Not all of this praise is unwarranted; after all, there is much in Laudato Si’ that acknowledges what environmental justice advocates have been saying for a long time. Instead of viewing climate change as a “single issue” and suggesting a set of policy approaches, Francis acknowledges that “neglecting to monitor the harm done to nature and the environmental impact of our decisions is only the most striking sign of a disregard for the message contained in the structures of nature itself” (#117), and that “every ecological approach needs to incorporate a social perspective which takes into account the fundamental rights of the poor and the underprivileged” (#93).
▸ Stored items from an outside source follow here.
(* ===== verification/PaProcessInput.v ===== *)
(** Recording through PortAudio's buffer processor (src/WIN32/src/common/pa_process.c):
    whatever the sizes of the buffers the host delivers, the callback is given every
    frame once, in order, in blocks of the size it asked for. *)

From S2P Require Import Prelude PaConverters PaProcess PaProcessFrames.

Lemma zlen_fmap {A B} (f : A -> B) (l : list A) : zlen (f <$> l) = zlen l.
Proof. unfold zlen. by rewrite length_fmap. Qed.

(** * The specification: one frame at a time

    Pending frames, the last result of the callback, its data.  A full block goes to
    the callback as long as it wants more; a block that comes later is dropped. *)
Section spec.
Context {U : Type} (N : Z) (cb : U -> list frame -> Z * U).

Definition feed : Type := list frame * Z * U.

Definition push (q : feed) (f : frame) : feed :=
  let '(pend, res, u) := q in
  let pend := pend ++ [f] in
  if zlen pend =? N then
    if res =? paContinue then ([], (cb u pend).1, (cb u pend).2) else ([], res, u)
  else (pend, res, u).

Definition pushes (fs : list frame) (q : feed) : feed := fold_left push fs q.

Lemma pushes_app fs1 fs2 q : pushes (fs1 ++ fs2) q = pushes fs2 (pushes fs1 q).
Proof. apply fold_left_app. Qed.

Lemma pushes_short fs pend res u : zlen pend + zlen fs < N -> pushes fs (pend, res, u) = (pend ++ fs, res, u).
Proof.
  revert pend. induction fs as [| f fs IH]; intros pend H; [by rewrite app_nil_r |].
  rewrite zlen_cons in H. pose proof (zlen_nonneg fs). unfold pushes in *. cbn [fold_left push].
  rewrite (proj2 (Z.eqb_neq _ _)) by (rewrite zlen_app, zlen_cons, zlen_nil; lia).
  rewrite IH by (rewrite zlen_app, zlen_cons, zlen_nil; lia). by rewrite <- app_assoc.
Qed.

Lemma pushes_full fs pend res u : zlen pend < N -> zlen pend + zlen fs = N ->
  pushes fs (pend, res, u) =
    if res =? paContinue then ([], (cb u (pend ++ fs)).1, (cb u (pend ++ fs)).2) else ([], res, u).
Proof.
  intros Hp H. destruct fs as [| f fs _] using rev_ind; [rewrite zlen_nil in H; lia |].
  rewrite zlen_app, zlen_cons, zlen_nil in H. rewrite pushes_app, pushes_short by lia.
  unfold pushes. cbn [fold_left push]. rewrite (proj2 (Z.eqb_eq _ _)) by (rewrite !zlen_app, zlen_cons, zlen_nil; lia).
  by rewrite app_assoc.
Qed.
End spec.

Definition layout_of (interleaved : bool) (ui : user_buffer) : Prop :=
  match ui with UNone => False | UInterleaved _ => interleaved = true | UNonInterleaved _ => interleaved = false end.

(** The callback looks at nothing but its input frames, in the layout it asked for,
    on data that satisfies [ok]. *)
Class InputCallback {U : Type} (callback : PaStreamCallback U) (interleaved : bool) (nch b N : Z) (ok : U -> Prop)
    (cb : U -> list frame -> Z * U) : Prop :=
  input_callback : forall ui t fl m u, ok u -> layout_of interleaved ui -> whole_frames nch b (user_frames m nch b ui N) ->
    callback ui UNone N t fl m u =
      Ret ((cb u (user_frames m nch b ui N)).1, m, (cb u (user_frames m nch b ui N)).2) /\
    ok (cb u (user_frames m nch b ui N)).2.

(** The frames in [n] interleaved frames of bytes. *)
Definition packet_frames (nch hb : Z) (bytes : list Z) (n : Z) : list frame :=
  (fun k => (fun ch => slice ((k * nch + ch) * hb) hb bytes) <$> seqZ 0 nch) <$> seqZ 0 n.
Definition packets_frames (nch hb : Z) (ps : list packet) : list frame :=
  concat ((fun p => packet_frames nch hb (p_bytes p) (p_frames p)) <$> ps).

(** A packet with the bytes of its frames, small enough for 32-bit counts. *)
Definition packet_ok (nch hb N : Z) (p : packet) : Prop :=
  0 < p_frames p /\ zlen (p_bytes p) = p_frames p * nch * hb /\ zlen (p_bytes p) < 2 ^ 32 /\ N + p_frames p < 2 ^ 32.

(** * AdaptingInputOnlyProcess *)

Section input.
Context {U : Type} (c : config U) (tb : Z) (R : list Z -> list Z -> Prop)
  (ok : U -> Prop) (cb : U -> list frame -> Z * U).
Implicit Types (s : processor U) (q : feed (U := U)).
(* ===== verification/PaProcessDuplex.v ===== *)
(** Full duplex through PortAudio's buffer processor (src/WIN32/src/common/pa_process.c):
    what one call of AdaptingProcess does, stated over the frames that go in and out
    of the temporary buffers and of the host's. *)

From S2P Require Import Prelude PaConverters PaProcess PaProcessFrames PaProcessInput.

(** * The callback

    It reads its input frames and writes its output frames, and touches nothing
    else of the memory. *)

(** The buffer handed out for output: [N] frames in the block [tb]. *)
Definition output_buffer (interleaved : bool) (nch b N tb : Z) : user_buffer :=
  if interleaved then UInterleaved (Ptr tb 0) else UNonInterleaved (channel_ptrs (Ptr tb 0) nch b N).

Class DuplexCallback {U : Type} (callback : PaStreamCallback U) (N : Z) (iin : bool) (ni ubi : Z) (iout : bool) (no ubo : Z)
    (ok : U -> Prop) (cb : U -> list frame -> U * list frame) : Prop :=
  duplex_callback_law : forall tbo ui t fl m u lo,
    let fs := user_frames m ni ubi ui N in
    ok u -> layout_of iin ui -> whole_frames ni ubi fs -> m !! tbo = Some lo -> zlen lo = ubo * (N * no) ->
    exists lo', callback ui (output_buffer iout no ubo N tbo) N t fl m u = Ret (paContinue, <[tbo := lo']> m, (cb u fs).1) /\
      zlen lo' = ubo * (N * no) /\ temp_frames iout no N ubo lo' 0 N = (cb u fs).2 /\ ok (cb u fs).1.

(** * The specification

    The frames are pushed one by one as for an input stream; every full block adds
    the callback's frames to the output that is due. *)
Definition answer {U} (cb : U -> list frame -> U * list frame) (u : U * list frame) (b : list frame) : Z * (U * list frame) :=
  (paContinue, ((cb u.1 b).1, u.2 ++ (cb u.1 b).2)).

(** * One call of AdaptingProcess *)

Section duplex.
Context {U : Type} (c : config U) (tbi tbo : Z) (Ri Ro : list Z -> list Z -> Prop)
  (ok : U -> Prop) (cb : U -> list frame -> U * list frame).
Implicit Types (s : processor U) (ds : list chan).

Notation N := (framesPerUserBuffer c).
Notation ni := (inputChannelCount c).
Notation no := (outputChannelCount c).
Notation hbi := (bytesPerHostInputSample c).
Notation hbo := (bytesPerHostOutputSample c).
Notation ubi := (bytesPerUserInputSample c).
Notation ubo := (bytesPerUserOutputSample c).

Context (Hic : input_config c tbi Ri) (Hoc : output_config c tbo Ro) (Hne : tbi <> tbo)
  `{!DuplexCallback (streamCallback c) N (userInputIsInterleaved c) ni ubi (userOutputIsInterleaved c) no ubo ok cb}.

(** Pending input, output that is due, the callback's data. *)
Record holds s (inb outb : list frame) (u : U) : Prop := {
  h_cfg : cfg s = c;
  h_in : exists l, mem s !! tbi = Some l /\ zlen l = ubi * (N * ni) /\ in_frames c l 0 (zlen inb) = inb;
  h_in_count : framesInTempInputBuffer s = zlen inb;
  h_in_room : zlen inb <= N;
  h_out : exists l, mem s !! tbo = Some l /\ zlen l = ubo * (N * no) /\ out_frames c l (N - zlen outb) (zlen outb) = outb;
  h_out_count : framesInTempOutputBuffer s = zlen outb;
  h_out_room : zlen outb <= N;
  h_result : streamCallbackResult s = paContinue;
  h_user : userData s = u;
  h_ok : ok u }.

(** The host's buffers in the middle of a call: [r] input frames to come, whose
    samples are [hf]; [w] of the [n] output frames written, converted from [out]. *)
Record host s (ob n r w : Z) (hf out : list frame) : Prop := {
  hs_in_count : hostInputFrameCount s = (r, 0);
  hs_in_nonneg : 0 <= r;
  hs_in_chans : zlen (hostInputChannels s).1 = ni;
  hs_in_ok : Forall (fun t => chans_ok (mem s) hbi t r (hostInputChannels s).1) [tbi; tbo; ob];
  hs_in_frames : host_frames (mem s) hbi (hostInputChannels s).1 r = hf;
  hs_out_count : hostOutputFrameCount s = (n - w, 0);
  hs_out_range : 0 <= w <= n;
  hs_out_chans : (hostOutputChannels s).1 = out_chans c ob w;
  hs_out : exists lo, host_output c tbo (mem s) ob n lo /\ Forall2 (Forall2 Ro) out (written c n lo 0 w);
  hs_other : ob <> tbi /\ ob <> tbo;
  hs_small : n < 2 ^ 32 /\ r < 2 ^ 32 }.

Lemma out_frames_split l outb k : 0 <= k <= zlen outb -> out_frames c l (N - zlen outb) (zlen outb) = outb ->
  out_frames c l (N - zlen outb) k = take (Z.to_nat k) outb /\
  out_frames c l (N - (zlen outb - k)) (zlen outb - k) = drop (Z.to_nat k) outb.
Proof.
  intros Hk El. unfold out_frames in *.
  pose proof (temp_frames_app (userOutputIsInterleaved c) no N ubo l (N - zlen outb) k (zlen outb - k) ltac:(lia) ltac:(lia)) as E.
  replace (k + (zlen outb - k)) with (zlen outb) in E by lia. rewrite El in E.
  replace (N - (zlen outb - k)) with (N - zlen outb + k) by lia.
  assert (zlen (temp_frames (userOutputIsInterleaved c) no N ubo l (N - zlen outb) k) = k) as Hlen by (apply zlen_temp_frames; lia).
  set (A := temp_frames _ _ _ _ l (N - zlen outb) k) in *. set (B := temp_frames _ _ _ _ l (N - zlen outb + k) _) in *.
  clearbody A B. rewrite E. unfold zlen in Hlen. split; [by rewrite take_app_length' by lia | by rewrite drop_app_length' by lia].
Qed.

Lemma readable_insert m t' l b r ds ts : t' ∈ ts -> Forall (fun t => chans_ok m b t r ds) ts ->
  Forall (fun t => chans_ok (<[t' := l]> m) b t r ds) ts.
Proof.
  intros Hin H. apply list_elem_of_lookup in Hin as [i Hi]. pose proof (Forall_lookup_1 _ _ _ _ H Hi) as H'.
  eapply Forall_impl; [| exact H]. intros t Ht. apply Forall_lookup. intros j d Hd.
  destruct (Forall_lookup_1 _ _ _ _ Ht Hd) as (blk & off & l0 & ? & ? & ? & ?).
  destruct (Forall_lookup_1 _ _ _ _ H' Hd) as (blk' & off' & l0' & ? & ? & _).
  exists blk, off, l0. split_and!; try done; try tauto. rewrite lookup_insert_ne; [done |]. congruence.
Qed.

Lemma assert_supplied s ob w : (hostOutputChannels s).1 = out_chans c ob w -> 0 < no ->
  for_each (seqZ 0 no) (fun i => d ← out_chan (Some B0) i; assert (supplied (data d))) s = Ret (tt, s).
Proof.
  intros Ech Hno. apply (for_each_seqZ (fun _ => s)); [lia |]. intros i Hi.
  erewrite run_bind; [| unfold out_chan; cbn [pick]; rewrite Ech, <- (out_moved_0 c ob w 0), out_moved_lookup by lia; reflexivity].
  done.
Qed.

(** The two copying loops stop when one side has nothing left. *)
Lemma copy_out_stop fuel s inb outb u ob n r w hf out : holds s inb outb u -> host s ob n r w hf out ->
  zlen outb = 0 \/ w = n -> copy_out_loop fuel s = Ret (tt, s).
Proof.
  intros Hh Hs Hd. pose proof (hs_out_range _ _ _ _ _ _ _ Hs). pose proof (hs_small _ _ _ _ _ _ _ Hs).
  assert ((framesInTempOutputBuffer s >? 0) && (wrap_u 32 ((hostOutputFrameCount s).1 + (hostOutputFrameCount s).2) >? 0) = false) as Ef.
  { rewrite (h_out_count _ _ _ _ Hh), (hs_out_count _ _ _ _ _ _ _ Hs). cbn [fst snd]. rewrite wrap_u_small by lia.
    destruct Hd as [-> | ->]; [done |]. rewrite Z.sub_diag. by rewrite andb_false_r. }
  destruct fuel; cbn [copy_out_loop]; erewrite run_bind by reflexivity; by rewrite Ef.
Qed.

Lemma copy_in_stop fuel taken s inb outb u ob n r w hf out : holds s inb outb u -> host s ob n r w hf out ->
  zlen inb = N \/ r = 0 -> copy_in_loop fuel taken s = Ret (taken, s).
Proof.
  intros Hh Hs Hd. pose proof (hs_in_nonneg _ _ _ _ _ _ _ Hs). pose proof (hs_small _ _ _ _ _ _ _ Hs).
  assert ((framesInTempInputBuffer s <? N) && (wrap_u 32 ((hostInputFrameCount s).1 + (hostInputFrameCount s).2) >? 0) = false) as Ef.
  { rewrite (h_in_count _ _ _ _ Hh), (hs_in_count _ _ _ _ _ _ _ Hs). cbn [fst snd]. rewrite wrap_u_small by lia.
    destruct Hd as [-> | ->]; [by rewrite Z.ltb_irrefl | by rewrite andb_false_r]. }
  destruct fuel; cbn [copy_in_loop]; erewrite run_bind by reflexivity; by rewrite (h_cfg _ _ _ _ Hh), Ef.
Qed.

(** Frames that are due go to the host. *)
Lemma copy_out_round_spec s inb outb u ob n r w hf out : holds s inb outb u -> host s ob n r w hf out ->
  0 < zlen outb -> w < n ->
  let k := (n - w) `min` zlen outb in
  exists s', copy_out_round s s = Ret (tt, s') /\ holds s' inb (drop (Z.to_nat k) outb) u /\
    host s' ob n r (w + k) hf (out ++ take (Z.to_nat k) outb).
Proof.
  intros [Ec (li & Eli & Hli & Hin) Hcin Hrin (lo & Elo & Hlo & Hout) Hcout Hrout Hres Hu Hok]
    [Hic1 Hr Hics Hicok Hicf Hoc1 Hw Hocs (lh & Hho & Hwr) Hob Hsm] Hpos Hlt k.
  pose proof Hic as [HN Hni _ _ _ _ _]. pose proof Hoc as [_ Hno _ _ _ _ _].
  destruct (out_frames_split lo outb k ltac:(lia) Hout) as [Htake Hdrop].
  destruct (give_output_spec c tbo Ro s B0 lo lh ob n w k) as (lh' & δ' & E & Hl' & Hold & Hnew & _); try done; [lia.. |].
  rewrite Hcout in Hnew.
  assert (PA_MIN_ (n - w) (zlen outb) = k) as Ek by (unfold PA_MIN_, k; destruct (Z.ltb_spec (n - w) (zlen outb)); lia).
  eexists. split; [| split].
  - unfold copy_out_round. rewrite Hoc1, Hcout, Ec. cbn [fst snd]. rewrite (proj2 (Z.gtb_lt (n - w) 0)) by lia.
    cbn [pick fst]. rewrite Ek. erewrite run_bind by (by apply (assert_supplied _ ob w)).
    erewrite run_bind by exact E. erewrite run_bind by reflexivity. reflexivity.
  - assert (zlen (drop (Z.to_nat k) outb) = zlen outb - k) as Hz by (unfold zlen in *; rewrite length_drop; lia).
    split; cbn; try done; rewrite ?Hz; try lia.
    + exists li. by rewrite lookup_insert_ne by naive_solver.
    + exists lo. rewrite lookup_insert_ne by naive_solver. done.
  - split; cbn; try done; try lia.
    + apply readable_insert; [set_solver | done].
    + rewrite (host_frames_insert _ _ ob); [done |].
      apply Forall_cons_1 in Hicok as [_ Hicok]. apply Forall_cons_1 in Hicok as [_ Hicok]. by apply Forall_cons_1 in Hicok as [? _].
    + rewrite Hoc1. cbn. f_equal. lia.
    + exists lh'. split.
      * destruct Hho as [? ? ? ?]. split; try done; [apply lookup_insert_eq | lia].
      * unfold written. rewrite temp_frames_app by lia. rewrite Z.add_0_l. apply Forall2_app.
        -- fold (written c n lh' 0 w). by rewrite Hold.
        -- by rewrite <- Htake.
Qed.

Lemma copy_out_spec s inb outb u ob n r w hf out : holds s inb outb u -> host s ob n r w hf out ->
  let k := (n - w) `min` zlen outb in
  exists s', CopyTempOutputBuffersToHostOutputBuffers s = Ret (tt, s') /\ holds s' inb (drop (Z.to_nat k) outb) u /\
    host s' ob n r (w + k) hf (out ++ take (Z.to_nat k) outb).
Proof.
  intros Hh Hs k. pose proof (zlen_nonneg outb) as Hz. pose proof (hs_out_range _ _ _ _ _ _ _ Hs) as Hw.
  pose proof (hs_small _ _ _ _ _ _ _ Hs) as Hsm.
  unfold CopyTempOutputBuffersToHostOutputBuffers.
  destruct (decide (0 < zlen outb /\ w < n)) as [[Hpos Hlt] | Hno].
  - destruct (copy_out_round_spec s inb outb u ob n r w hf out Hh Hs Hpos Hlt) as (s' & E & Hh' & Hs'). fold k in Hh', Hs'.
    exists s'. split; [| done]. cbn [copy_out_loop]. erewrite run_bind by reflexivity.
    rewrite (h_out_count _ _ _ _ Hh), (hs_out_count _ _ _ _ _ _ _ Hs). cbn [fst snd]. rewrite wrap_u_small by lia.
    rewrite (proj2 (Z.gtb_lt _ _)), (proj2 (Z.gtb_lt _ _)) by lia. cbn [andb]. erewrite run_bind by exact E.
    eapply (copy_out_stop 2%nat); [exact Hh' | exact Hs' |].
    unfold zlen in *. rewrite length_drop. unfold k. lia.
  - assert (k = 0) as E0 by (unfold k; lia). rewrite E0, drop_0, take_0, app_nil_r, Z.add_0_r.
    exists s. split; [| done]. eapply copy_out_stop; [exact Hh | exact Hs | lia].
Qed.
In short, the encyclical embraces the perspective that environmental justice lies at the intersection of colonialism – the extractive relationship that exists between organized money and stolen land – and capitalism – the exploitative relationship that exists between organized money and stolen labor, and that any meaningful solution to the changing climate will involve changing these social and economic systems. “Today,” writes Francis, “we have to realize that a true ecological approach always becomes a social approach; it must integrate questions of justice in debates on the environment, so as to hear both the cry of the earth and the cry of the poor” (#49).

In spite of this, I must confess to being somewhat taken aback by the uncritical endorsement that self-identified radicals and progressives have given Laudato Si’. For starters, none of the rave reviews that I have seen even attempt to grapple with the hardline anti-abortion stance that the pope takes in the encyclical:

 Since everything is interrelated, concern for the protection of nature is also incompatible with the justification of abortion. How can we genuinely teach the importance of concern for other valuable beings, however troublesome or inconvenient they may be, if we fail to protect a human embryo, even when its presence is uncomfortable and creates difficulty? (#120)

It is altogether quite shocking that this passage, which reaffirms the papacy’s staunch opposition to women’s right to reproductive choice, should go completely unmentioned by environmentalists like those at 350.org who claim to be part of the Left, and therefore implicitly committed to women’s rights as human rights.